10) Ask your students to reflect on their cattle driving experience. What decisions proved the most difficult? What would they do differently if they led the drive again? Would they want to travel back in time and go on a real cattle drive? Why or why not? (Student answers will vary.)


Culminating Activity/Assessment:

1) Tell your students to imagine that they have actually lived through the cattle drive experience that they simulated in the online interactivity. It is now their task to write a persuasive letter to a friend, either ENCOURAGING or DISCOURAGING the friend to become a cowboy on a cattle drive heading from Texas to Kansas. In the letter, students should cite specific examples of incidents and experiences faced during their virtual cattle drive experiences, discuss the challenges and dangers the friend might face, and point out some of the good things about being a cowboy (even if they don't think their friend should become one). Urge students to use the information they have gathered from the web sites and video segments to inform the creation of their letters.

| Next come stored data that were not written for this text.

Lemma reachable_states_are_consistent_witness : app_inv demo_connecting.
Proof.
  apply (reachable_states_are_consistent demo_tl).
  apply reach_step, run_reachable, reach_init, demo_load_notice.
Defined.

(** The revision counter counts exactly the transitions that report a
    changed snapshot. *)
Theorem revision_counts_reported_changes tl s e :
  revision (reduce tl s e).1
  = if t_snapshot_changed (reduce tl s e).2 then u64_succ (revision s) else revision s.
Proof.
  rewrite reduce_eq. destruct (start_suppressed s e); [done|].
  assert (E : revision (observed tl s e).1.1 = revision s)
    by (rewrite (observed_frame tl s e); cbn; apply dispatch_revision).
  unfold finish. cbn. destruct (reported tl s e); cbn; by rewrite E.
Qed.

(** C35: the audible listening tone is only ever requested in a safe, settled
    situation: the stream is up in the generation the check is bound to, it
    reaches exactly the desired receivers, nothing is muted or pending, and
    the confirmed master volume is positive and at most 15 percent. *)
Theorem listening_tone_only_when_safe tl s e g :
  EffPlayListeningTone g ∈ t_effects (reduce tl s e).2 ->
  let s' := (reduce tl s e).1 in
  tone_guard s' /\ g = gen_session (generations s')
  /\ exists v, confirmed_master_volume s' = Some v /\ f32_ltb f32_zero v = true
               /\ f32_leb v f32_0_15 = true.
Proof.
  intros Hx. apply reduce_effect_origin in Hx as [Hs [Hx|[Hx|[[= ->] Ht]]]].
  - by apply dispatch_no_tone in Hx.
  - discriminate.
  - assert (Ht' : tone_guard (reduce tl s e).1 /\
      gen_session (generations (observed tl s e).1.1) = gen_session (generations (reduce tl s e).1)).
    { destruct (reduce_state tl s e Hs) as [->| ->]; [done|]. destruct Ht as [[] ? ? ? ?].
      split; [|done]. by constructor; [constructor|..]. }
    destruct Ht' as [Ht' ->]. split_and!; [done..|].
    pose proof (cr_volume _ (tg_ready _ Ht')) as Hv. unfold volume_safe in Hv.
    destruct (confirmed_master_volume _) as [v|]; [|discriminate]. cbn in Hv. bool_simpl. eauto.
Qed.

2) After students have written their letters, ask students to share their work aloud. Collect student letters for assessment purposes.


Cross-Curricular Extensions:

Art
Create your own cattle brand using a combination of letters, pictures, or symbols.

Science
Research different types of cattle, where the cattle originated, and how they are used today. What types of cattle are most common in the United States today?

Investigate cattle's nutritional needs and digestive processes.

Language Arts
Research and define terms associated with cattle, and their correct usage. Terms to investigate include cattle, cow, bovine, bull, heifer, ox, and steer.

Geography
Investigate the different environments and types of terrain encountered on a cattle drive from South Texas to Kansas or Missouri. Chart the paths of various cattle routes on a map.


Community Connections:

  • Invite a dairy farmer or rancher to your class to discuss the maintenance and upkeep of cattle.
  • Visit a local museum or historical society to determine what was happening in your community during the era of cattle drives in the 19th century.
  • Invite a veterinarian to your class to discuss the care and treatment of large animals, such as horses and cattle.


About the Author:

Christopher W. Czajka is the Educational Consultant for TEXAS RANCH HOUSE, and served in the same capacity for Thirteen/WNET's previous hands-on history series FRONTIER HOUSE and COLONIAL HOUSE. He also worked as a Historical Consultant on FRONTIER HOUSE. He is the Associate Director of the LAB@Thirteen, which creates, supervises, and executes community and educational outreach initiatives associated with Thirteen/WNET's broadcast and online productions. Czajka has developed substantial web-based resources associated with the PBS series AFRICAN-AMERICAN LIVES, BROADWAY: THE AMERICAN MUSICAL, and SLAVERY AND THE MAKING OF AMERICA. Czajka is a proud graduate of Northwestern University, and received an M.F.A. in Theater for Young Audiences from Arizona State University.